In diesem Fall ist die Einmischung der USA in den Konflikt friendensfördernd. Ohne die US-Pazifikflotte wäre Taiwan in akuter Gefahr von China annektiert zu werden oder wäre schon geschehen, wenn man sich die Zuspitzung 1996 ins Gedächtnis ruft.Nebenbei: das mit den Alarmglocken nur weil dieser Artikel mehrere Wochen nach dem Dalai-Lama-Besuch erscheint war doch wohl ein Scherz, oder? Diese permanente Paranoia stumpft ab, wenn wirklich irgendwas Ungeheuerliches von unserer Regierung o.ä. verursacht wird. Außerdem glaube ich nicht, dass sich die VR China sich an diesem Zeit-Artikel stören wird.

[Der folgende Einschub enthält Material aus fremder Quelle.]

(** C10. The numeric options go through [||]: a threshold or a limit of
    [0] is replaced by its default (5, 250, 20), and so is any falsy
    number; whatever the options, the configured threshold and limits
    are never zero (nor [NaN]). *)
Theorem constructor_zero_is_default (options : Options.t) :
  Config.changeThreshold
    (constructor (Options.with_changeThreshold 0%float options)) = 5%float
  /\ Config.splittingUpperLimit
       (constructor (Options.with_splittingUpperLimit 0%float options)) = 250%float
  /\ Config.splittingLowerLimit
       (constructor (Options.with_splittingLowerLimit 0%float options)) = 20%float
  /\ (forall x, truthy x = false ->
        Config.changeThreshold
          (constructor (Options.with_changeThreshold x options)) = 5%float
        /\ Config.splittingUpperLimit
             (constructor (Options.with_splittingUpperLimit x options)) = 250%float
        /\ Config.splittingLowerLimit
             (constructor (Options.with_splittingLowerLimit x options)) = 20%float)
  /\ truthy (Config.changeThreshold (constructor options)) = true
  /\ truthy (Config.splittingUpperLimit (constructor options)) = true
  /\ truthy (Config.splittingLowerLimit (constructor options)) = true
  /\ is_zero (Config.changeThreshold (constructor options)) = false
  /\ is_zero (Config.splittingUpperLimit (constructor options)) = false
  /\ is_zero (Config.splittingLowerLimit (constructor options)) = false.
Proof.
  assert (H5 : truthy (Config.changeThreshold (constructor options)) = true)
    by (now apply or_number_truthy).
  assert (H250 : truthy (Config.splittingUpperLimit (constructor options)) = true)
    by (now apply or_number_truthy).
  assert (H20 : truthy (Config.splittingLowerLimit (constructor options)) = true)
    by (now apply or_number_truthy).
  repeat split; try reflexivity; auto using truthy_not_zero;
    cbn; now apply or_number_falsy.
Qed.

Artikel über Taiwan erscheinen in jeder bessren Zeitung alle ein bis zwei Jahre oder wenn der Konflikt sich wieder zuspitzt.
Ich scherze grundsätzlich nie!Das mit der Annektion von Taiwan ist doch wohl ein Scherz, oder?Was hätten die Festlandschinesen davon, wenn sie die Festung schleifen würden?Es findet doch ohnehin eine allmähliche Reassimilation der beiden Staaten statt. Irgendwann ist Rotchina weniger rot als Taiwan, wenns so weiter geht. Dann wächst wieder zusammen, was zusammen gehört. Allerdings wäre es ein Taiwan ohne Usa-Militärpräsenz. Und ohne die Möglichkeit wirtschaftlicher oder politischer Einflussnahme mittels der ach so praktischen Sache, die in Usaland immer fälschlicherweise unter "Demokratie" verstanden wird. Und das wäre für die Usas durchaus lästig.Dass Herr Nass die Weltpolitik beeinflusst, habe ich nicht behauptet. Artikel dieser Art sind hingegen symptomatisch. Man kann daran ablesen, welche Topoi gerade auf mehr oder weniger höheres Kommando ventiliert werden. Ich verstehe die Dinge auch nicht als generalstabsmäßig organisiert. Vielmehr ist es ein Netz wie eben Bilderberg, innerhalb dessen rasch Übereinkunft besteht, welche Themen wie zu behandeln sind. Und dann röhrt die komplette Journaille wie aus einer Kehle. Oder gibt's in Deutschland ein Massenmedium, dass sich traut, differenziert über den Iran zu berichten?Es riecht halt mal wieder nach den üblichen Stänkereien, die stets die Anfänge irgendwelcher größeren Konflikte markieren.
Sehr geehrter Herr Nass,
danke, dass Sie die Blume der Demokratie in Taiwan entdeckt und hier dargestellt haben. Viele von uns wissen leider noch nicht wirklich zu schätzen, was wir in Taiwan haben, und es gibt auch noch viel zu tun bis die Frucht der Demokratie endlich stark und reif ist.
Trotz der Ignoranz und Unterdrückung aus PRC oder anderen Staaten glauben viele Menschen fest daran, dass wir längst auf unseren Weg gegangen sind und immer so weitergehen werden. Wir wünschen uns auch, eines Tages könnte Taiwan so selbständig und so frei von arglistigen Bedrohungen in der Welt stehen wie alle anderen Länder, egal wie gross sie sind und woher ein Teil der Bevölkrung gekommen ist.
Schließlich aber nicht zuletzt würde ich hier gerne eine Anmerkung machen: die Taiwaner zeigen der Welt und können auch nur der Welt zeigen: es gibt Demokratie in Taiwan, dessen Leute aus historischen Gründen viele Ähnlichkeiten und Gemeinsamkeiten mit denen in China haben; ob es Demokratie überhaupt in China geben könnte, können jedoch nur die Chinesen zeigen.